For players who like the idea of being support characters, but who want to get in and mix it up with the rest of the party, the skald is a solid choice. You have the ability to enrage your party in a good way (as opposed to how bards seem to make most parties react), and if you want to pick up a greataxe and start swinging then you’re perfectly capable of doing so.

There are a lot of things the skald can’t do in combat, though. For example, while the skald can still boost the party, the ways this class offers bonuses are much narrower than the ways the bard does with abilities such as inspire competence or inspire greatness.
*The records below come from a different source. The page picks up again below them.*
(* ===== verification/Ring.v ===== *)
(** * Ring buffers indexed by 32-bit counters

    Shared by the pipes and the console: an array of [N] bytes, [N] a divisor of
    2^32, addressed by counters that are taken modulo [N] and wrap around. *)

From S2P Require Import Prelude.

(** How far the counter [b] is ahead of [a]. *)
Definition ahead (a b : Z) : nat := Z.to_nat (u32 (b - a)).

Lemma ahead_back a b : 0 <= b < 2 ^ 32 -> b = u32 (a + Z.of_nat (ahead a b)).
Proof.
  intros Hb. unfold ahead, u32. rewrite Z2Nat.id by (apply Z.mod_pos_bound; lia).
  rewrite Zplus_mod_idemp_r. replace (a + (b - a)) with b by lia. by rewrite Z.mod_small.
Qed.

Lemma ahead_at a n : 0 <= n < 2 ^ 32 -> ahead a (u32 (a + n)) = Z.to_nat n.
Proof. intros Hn. unfold ahead, u32. rewrite Zminus_mod_idemp_l. replace (a + n - a) with n by lia. by rewrite Z.mod_small. Qed.

Lemma ahead_u32_l a b : ahead (u32 a) b = ahead a b.
Proof. unfold ahead, u32. by rewrite Zminus_mod_idemp_r. Qed.

Lemma ahead_u32_r a b : ahead a (u32 b) = ahead a b.
Proof. unfold ahead, u32. by rewrite Zminus_mod_idemp_l. Qed.

Lemma u32_add_l a b : u32 (u32 a + b) = u32 (a + b).
Proof. unfold u32. by rewrite Zplus_mod_idemp_l. Qed.

(** The counter one further ahead. *)
Lemma ahead_succ a b : 0 <= b < 2 ^ 32 -> Z.of_nat (ahead a b) + 1 < 2 ^ 32 -> ahead a (u32 (b + 1)) = S (ahead a b).
Proof.
  intros Hb Hl. rewrite (ahead_back a b Hb) at 1. rewrite u32_add_l, <- Z.add_assoc, ahead_at by lia. lia.
Qed.

(** The first counter one further. *)
Lemma ahead_pred a b : 0 <= b < 2 ^ 32 -> (0 < ahead a b)%nat -> ahead (u32 (a + 1)) b = (ahead a b - 1)%nat.
Proof.
  intros Hb Hl. rewrite ahead_u32_l, (ahead_back a b Hb) at 1. rewrite ahead_u32_r.
  assert (Z.of_nat (ahead a b) < 2 ^ 32) by (unfold ahead; pose proof (Z.mod_pos_bound (b - a) (2 ^ 32)); unfold u32; lia).
  unfold ahead at 1. replace (a + Z.of_nat (ahead a b) - (a + 1)) with (Z.of_nat (ahead a b - 1)) by lia. rewrite u32_small by lia. lia.
Qed.

Lemma ahead_trans a b c :
  0 <= b < 2 ^ 32 -> 0 <= c < 2 ^ 32 -> Z.of_nat (ahead a b + ahead b c) < 2 ^ 32 -> ahead a c = (ahead a b + ahead b c)%nat.
Proof.
  intros Hb Hc Hl. rewrite (ahead_back b c Hc) at 1. rewrite (ahead_back a b Hb) at 1.
  rewrite u32_add_l, <- Z.add_assoc, ahead_at by lia. lia.
Qed.

Lemma ahead_0 a b : 0 <= a < 2 ^ 32 -> 0 <= b < 2 ^ 32 -> ahead a b = 0%nat <-> a = b.
Proof.
  intros Ha Hb. split.
  - intros E. rewrite (ahead_back a b Hb), E, Z.add_0_r. by rewrite u32_small.
  - intros ->. unfold ahead. by rewrite Z.sub_diag.
Qed.

Section ring.
Context (N : Z) (HN : 0 < N) (Hdiv : (N | 2 ^ 32)).

Definition slot (z : Z) : nat := Z.to_nat (z mod N).

(** The [len] bytes from counter [start]. *)
Definition ring (buf : list Z) (start : Z) (len : nat) : list Z :=
  map (fun k => buf !!! slot (start + Z.of_nat k)) (seq 0 len).

Lemma slot_lt z : (slot z < Z.to_nat N)%nat.
Proof using HN. unfold slot. pose proof (Z.mod_pos_bound z N). lia. Qed.

Lemma slot_u32 z : slot (u32 z) = slot z.
Proof using Hdiv. unfold slot, u32. by rewrite Z.mod_mod_divide. Qed.

Lemma slot_u32_add z k : slot (u32 z + k) = slot (z + k).
Proof using Hdiv. rewrite <- (slot_u32 (u32 z + k)). unfold u32. rewrite Zplus_mod_idemp_l. apply slot_u32. Qed.

Lemma slot_ne start j k : 0 <= j < N -> 0 <= k < N -> j <> k -> slot (start + j) <> slot (start + k).
Proof using HN.
  intros Hj Hk Hne E. apply Hne. unfold slot in E. pose proof (Z.mod_pos_bound (start + j) N). pose proof (Z.mod_pos_bound (start + k) N).
  assert ((start + j) mod N = (start + k) mod N) as E2 by lia.
  rewrite <- (Z.mod_small j N), <- (Z.mod_small k N) by done.
  replace j with (start + j - start) by lia. replace k with (start + k - start) by lia. by rewrite Zminus_mod, E2, <- Zminus_mod.
Qed.

Lemma length_ring buf start len : length (ring buf start len) = len.
Proof using Type. unfold ring. by rewrite length_map, length_seq. Qed.

Lemma ring_u32 buf start len : ring buf (u32 start) len = ring buf start len.
Proof using Hdiv. unfold ring. apply map_ext. intros k. by rewrite slot_u32_add. Qed.

Lemma ring_S buf start len : ring buf start (S len) = ring buf start len ++ [buf !!! slot (start + Z.of_nat len)].
Proof using Type. unfold ring. rewrite seq_S, map_app. done. Qed.

(** The first byte. *)
Lemma ring_cons buf start len : ring buf start (S len) = buf !!! slot start :: ring buf (start + 1) len.
Proof using Type.
  unfold ring. cbn [seq map]. rewrite Z.add_0_r. f_equal. rewrite <- seq_shift, map_map. apply map_ext. intros k. f_equal. f_equal. lia.
Qed.

Lemma ring_app buf start a b : ring buf start (a + b) = ring buf start a ++ ring buf (start + Z.of_nat a) b.
Proof using Type.
  induction b as [|b IH]; [by rewrite Nat.add_0_r, app_nil_r|]. rewrite Nat.add_succ_r, !ring_S, IH, app_assoc. do 4 f_equal. lia.
Qed.

(** Storing after the last byte. *)
Lemma ring_push buf start len c :
  length buf = Z.to_nat N -> Z.of_nat len < N ->
  ring (<[slot (start + Z.of_nat len) := c]> buf) start (S len) = ring buf start len ++ [c].
Proof using HN.
  intros Hb Hl. rewrite ring_S. f_equal.
  - unfold ring. apply map_ext_in. intros k Hk%in_seq. apply list_lookup_total_insert_ne. apply slot_ne; lia.
  - f_equal. apply list_lookup_total_insert_eq. rewrite Hb. apply slot_lt.
Qed.

End ring.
Perhaps the most notable defense the skald lacks, though, is countersong, which a bard can use to prevent party members from falling under the sway of any spells that depend on language effects.

Also, when the skald needs to do something other than put an axe into someone’s face, the class simply doesn’t have as many options as the bard does.

Even though combat is only about 1/3 of a Pathfinder game, it tends to get the most focus. While the skald gets a lot of skills and a lot of skill points, as well as the versatile performance ability, it trails behind the bard in some major ways. The bard’s jack-of-all-trades abilities is an extremely useful thing it didn’t pass on to the skald, and there are few abilities more useful than fascinate when you need to make sure the crowd is looking at you, and not at the rogue sneaking up the back stairs, or at the ranger who’s quietly kidnapping a lackey to interrogate the poor creature. Suggestion is also missing, which is an ability that has delivered a death blow to many plots, and saved a number of parties from certain execution.

At the End of the Day

When all is said and done, the skald is a support character who doesn’t feel like a support character. The skald can fight in melee, attack from range, use magic, and buff the party, but in a much more aggressive, Black Sabbath kind of way than the bard typically does.

 

Did the skald erase the bard from the playable ranks? No more than Airbourne playing music meant that no one liked AC/DC anymore.